Record Config : Type := mkConfig {
  ui : State;
  pending : list (nat * (FetchResult -> Task));
  next : nat;
  trace : list Effect
}.

Definition initialConfig : Config := mkConfig initialState [] 0%nat [].

Definition start (t : Task) (c : Config) : Config :=
  let '(s', es, w) := sync t (ui c) in
  match w with
  | Waiting k =>
      mkConfig s' (pending c ++ [(next c, k)]) (S (next c)) (trace c ++ es)
  | _ => mkConfig s' (pending c) (next c) (trace c ++ es)
  end.

Fixpoint take_pending (id : nat) (p : list (nat * (FetchResult -> Task)))
  : option ((FetchResult -> Task) * list (nat * (FetchResult -> Task))) :=
  match p with
  | [] => None
  | (i, k) :: r =>
      if Nat.eqb i id then Some (k, r)
      else match take_pending id r with
           | Some (k', r') => Some (k', (i, k) :: r')
           | None => None
           end
  end.

Inductive Event : Type :=
| Mount                                   (* useEffect, line 53 *)
| ChangeSearchQuery (v : jsstring)        (* line 258 *)
| PressEnter                              (* line 259 *)
| ChangeSearchType (v : jsstring)         (* line 265 *)
| ClickSearch                             (* lines 272-275 *)
| ClickAnalytics                          (* line 229 *)
| ClickLoadAnalytics                      (* line 323 *)
| ClickNewNote                            (* lines 236, 432 *)
| ClickEdit (n : Note.t)                  (* lines 386, 480 *)
| ClickShare (id : Z)                     (* lines 393, 488 *)
| ClickDelete (id : Z) (answer : bool)    (* lines 400, 496 *)
| ClickClose                              (* lines 520, 591 *)
| ChangeTitle (v : jsstring)              (* line 536 *)
| ChangeTags (v : jsstring)               (* line 547 *)
| ChangeContent (v : jsstring)            (* line 557 *)
| ChangeIsPublic (v : bool)               (* line 569 *)
| ClickSave                               (* lines 596-598 *)
| Respond (id : nat) (r : FetchResult).

(** The handler an event runs on the state of the last render; [None] when
    the control is disabled or not rendered.  Edit, share and delete accept
    any note: the handlers do not depend on where the note is shown. *)
Definition handler (e : Event) (snap : State) : option Task :=
  match e with
  | Mount => Some fetchNotes
  | ChangeSearchQuery v => Some (set (setSearchQuery v))
  | PressEnter => Some (handleSearch snap)
  | ChangeSearchType v => Some (set (setSearchType v))
  | ClickSearch =>
      if isSearching snap then None else Some (handleSearch snap)
  | ClickAnalytics => Some (toggleAnalytics snap)
  | ClickLoadAnalytics =>
      if showAnalytics snap then
        if loaded (analytics snap) then None else Some fetchAnalytics
      else None
  | ClickNewNote => Some (openModal None)
  | ClickEdit n => Some (openModal (Some n))
  | ClickShare id => Some (shareNote id)
  | ClickDelete id answer => Some (deleteNote id answer)
  | ClickClose => if isModalOpen snap then Some closeModal else None
  | ChangeTitle v =>
      if isModalOpen snap then Some (changeTitle v snap) else None
  | ChangeTags v =>
      if isModalOpen snap then Some (changeTags v snap) else None
  | ChangeContent v =>
      if isModalOpen snap then Some (changeContent v snap) else None
  | ChangeIsPublic v =>
      if isModalOpen snap then Some (changeIsPublic v snap) else None
  | ClickSave =>
      if isModalOpen snap && negb (loading snap)
      then Some (saveNote snap) else None
  | Respond _ _ => None
  end.

Definition step (c : Config) (e : Event) : Config :=
  match e with
  | Respond id r =>
      match take_pending id (pending c) with
      | Some (k, rest) =>
          start (k r) (mkConfig (ui c) rest (next c) (trace c))
      | None => c
      end
  | _ =>
      match handler e (ui c) with
      | Some t => start t c
      | None => c
      end
  end.

Definition run (c : Config) (es : list Event) : Config := fold_left step es c.

(** ** Vocabulary of the properties *)

(** The draft passes the check of line 91. *)
Definition valid_draft (d : Draft.t) : bool :=
  negb (blank (Draft.title d)) && negb (blank (Draft.content d)).

(** A search that fails: the promise rejects or the status is not 2xx. *)
Definition failed (r : FetchResult) : bool :=
  match r with
  | Rejected => true
  | Response status _ => negb (ok status)
  end.

(** A transport error: the promise rejects, or the status is neither 2xx nor
    the conflict status. *)
Definition transport_error (r : FetchResult) : bool :=
  match r with
  | Rejected => true
  | Response status _ => negb (ok status) && negb (status =? 409)
  end.

(** What the [catch] block of a handler prints for an outcome. *)
Definition console (r : FetchResult) (msg : string) : list Effect :=
  match r with
  | Rejected => [ConsoleError msg]
  | Response _ _ => []
  end.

_ _ _ _ _ _ _

Start at the first line of the data above. Stop after the line containing "else match take_pending id r with", reproducing each line exactly and adding nothing.

Record Config : Type := mkConfig {
  ui : State;
  pending : list (nat * (FetchResult -> Task));
  next : nat;
  trace : list Effect
}.

Definition initialConfig : Config := mkConfig initialState [] 0%nat [].

Definition start (t : Task) (c : Config) : Config :=
  let '(s', es, w) := sync t (ui c) in
  match w with
  | Waiting k =>
      mkConfig s' (pending c ++ [(next c, k)]) (S (next c)) (trace c ++ es)
  | _ => mkConfig s' (pending c) (next c) (trace c ++ es)
  end.

Fixpoint take_pending (id : nat) (p : list (nat * (FetchResult -> Task)))
  : option ((FetchResult -> Task) * list (nat * (FetchResult -> Task))) :=
  match p with
  | [] => None
  | (i, k) :: r =>
      if Nat.eqb i id then Some (k, r)
      else match take_pending id r with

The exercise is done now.